17β-Estradiol 2- and 4-Hydroxylation Catalyzed by Rat Hepatic Cytochrome P-450: Roles of Individual Forms, Inductive Effects, Developmental Patterns, and Alterations by Gonadectomy and Hormone Replacement*

Abstract

The participation of rat hepatic P-450 in the conversion of 17.beta.-estradiol to catechol estrogens was examined by means of enzyme reconstitution and immunoinhibition studies. It was thus demonstrated that three rat liver microsomal cytochrome P-450 forms, designated P-450UT-A, P-450PCN-E, and P-450ISF-G, each contribute to the 2- and 4-hydroxylation of 17.beta.-estradiol catalyzed by hepatic microsomal preparations.

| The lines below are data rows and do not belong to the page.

(* ===== verification/DatalogRdfFacts.v ===== *)
(** * The closure of a dataset

    Quads round-trip through facts.  The compilation of a program to one
    relation for each predicate translates atoms and facts one to one, so that
    the evaluation of the compiled program is the closure of the dataset under
    the rules of the program itself; the datasets of the result are that closure. *)
From stdpp Require Import gmap.
From S2P Require Import Prelude MachineInt RustStr BTree RdfModel RdfDisplay DatalogIr.
From S2P Require Import StateResult DatalogValidate DatalogValidateFacts DatalogControl.
From S2P Require Import DatalogStorage DatalogRules DatalogEngine.
From S2P Require Import DatalogInternerFacts DatalogSpec DatalogStratumFacts.
From S2P Require Import DatalogEngineFacts DatalogCorrectness.
From S2P Require OxInterning OxDataset.
From S2P Require Import OxInterningFacts OxDatasetFacts OxDatasetRefinement DatalogRdf.

(** ** Quads and facts *)

Lemma quad_from_fact_spec (f : Fact) (q : RdfQuad) : quad_from_fact f = Ok q <-> f = fact_from_quad q.
Proof.
  split.
  - destruct f as [rel vs]. unfold quad_from_fact. cbn [f_relation f_values]. case_bool_decide as Hr; [|done]. cbn [negb].
    destruct vs as [|s [|p [|o [|g [|]]]]]; try done.
    destruct s as [[n|n|l|? ? ?]|]; try done; destruct p as [[m|m|l|? ? ?]|]; try done; destruct o as [o|]; try done;
      destruct g as [[k|k|l|? ? ?]|]; try done; intros [=<-]; unfold fact_from_quad; rewrite Hr; done.
  - intros ->. destruct q as [[n|n] p o [k|k|]]; done.
Qed.

#[global] Instance fact_from_quad_inj : Inj (=) (=) fact_from_quad.
Proof. intros a b E%quad_from_fact_spec. pose proof (proj2 (quad_from_fact_spec (fact_from_quad a) a) eq_refl). congruence. Qed.

(** ** A translation of facts *)

(** Rules whose atoms are translated: a program and its compilation. *)
Section translation.
  Context (T : Fact -> Fact) (okf : Fact -> Prop) (R : Atom -> Atom -> Prop) (sk : Skolem).
  Hypothesis T_inj : forall f g, okf f -> okf g -> T f = T g -> f = g.
  Hypothesis R_ground : forall a a' σ, R a a' -> ground_atom σ a' = T <$> ground_atom σ a.
  Hypothesis R_ok : forall a a' σ g, R a a' -> ground_atom σ a = Some g -> okf g.
  Hypothesis R_variables : forall a a', R a a' -> atom_variables a = atom_variables a'.
  Hypothesis R_head : forall a a' id σ, R a a' ->
    (mkFact (a_relation a') <$> mapM (head_term sk id σ) (a_terms a')) = T <$> (mkFact (a_relation a) <$> mapM (head_term sk id σ) (a_terms a)).
  Hypothesis R_head_ok : forall a a' id σ f, R a a' -> mkFact (a_relation a) <$> mapM (head_term sk id σ) (a_terms a) = Some f -> okf f.

Record rule_translated (r r' : Rule) : Prop := {
  rt_id : r_id r' = r_id r;
  rt_head : R (r_head r) (r_head r');
  rt_body : Forall2 R (r_positive_body r) (r_positive_body r');
  rt_negative : Forall2 R (r_negative_body r) (r_negative_body r')
}.

Lemma translated_variables r r' : rule_translated r r' -> body_variables (r_positive_body r) = body_variables (r_positive_body r').
Proof.
  intros [_ _ H _]. unfold body_variables. f_equal. induction H as [|a a' l l' Ha _ IH]; [done|]. cbn [mbind list_bind].
  by rewrite IH, (R_variables a a' Ha).
Qed.

Lemma translated_head r r' σ : rule_translated r r' -> head_fact sk r' σ = T <$> head_fact sk r σ.
Proof. intros [Hid Hh _ _]. unfold head_fact. rewrite Hid. by apply R_head. Qed.

Lemma Forall2_in_l {A B : Type} (Q : A -> B -> Prop) l k a : Forall2 Q l k -> a ∈ l -> exists b, b ∈ k /\ Q a b.
Proof.
  intros H Ha. apply list_elem_of_lookup in Ha as [i Hi]. destruct (Forall2_lookup_l _ _ _ _ _ H Hi) as (b & Hb & Hq).
  exists b. split; [by eapply list_elem_of_lookup_2|done].
Qed.
Lemma Forall2_in_r {A B : Type} (Q : A -> B -> Prop) l k b : Forall2 Q l k -> b ∈ k -> exists a, a ∈ l /\ Q a b.
Proof.
  intros H Hb. apply list_elem_of_lookup in Hb as [i Hi]. destruct (Forall2_lookup_r _ _ _ _ _ H Hi) as (a & Ha & Hq).
  exists a. split; [by eapply list_elem_of_lookup_2|done].
Qed.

Two of these enzymes, P-450UT-A, and P-450PCN-E, are expressed constitutively, are male-specific, and are regulated by testosterone as well as influenced by the administration of various chemicals. Consistent with these observations, 17.beta.-estradiol 2- and 4-hydroxylation activities both increased rapidly during puberty in male rats and were induced by treatment of rats with phenobarbital or pregnenolone 16.alpha.-carbonitrile. Castration of male rats at birth or at 5 weeks of age suppressed the levels of 17.beta.-estradiol 2- and 4-hydroxylase activities measured at 10 weeks of age. This suppression of activity was reversed upon administration of testosterone during the neonatal period (days 1 and 3 of life) or by capsule implantation at 5 weeks of age. These patterns of 17.beta.-estradiol 2- and 4-hydroxylation are discussed in terms of the previously characterized response of the multiple rat hepatic P-450 forms to ontogenic, hormonal, and xenobiotic factors.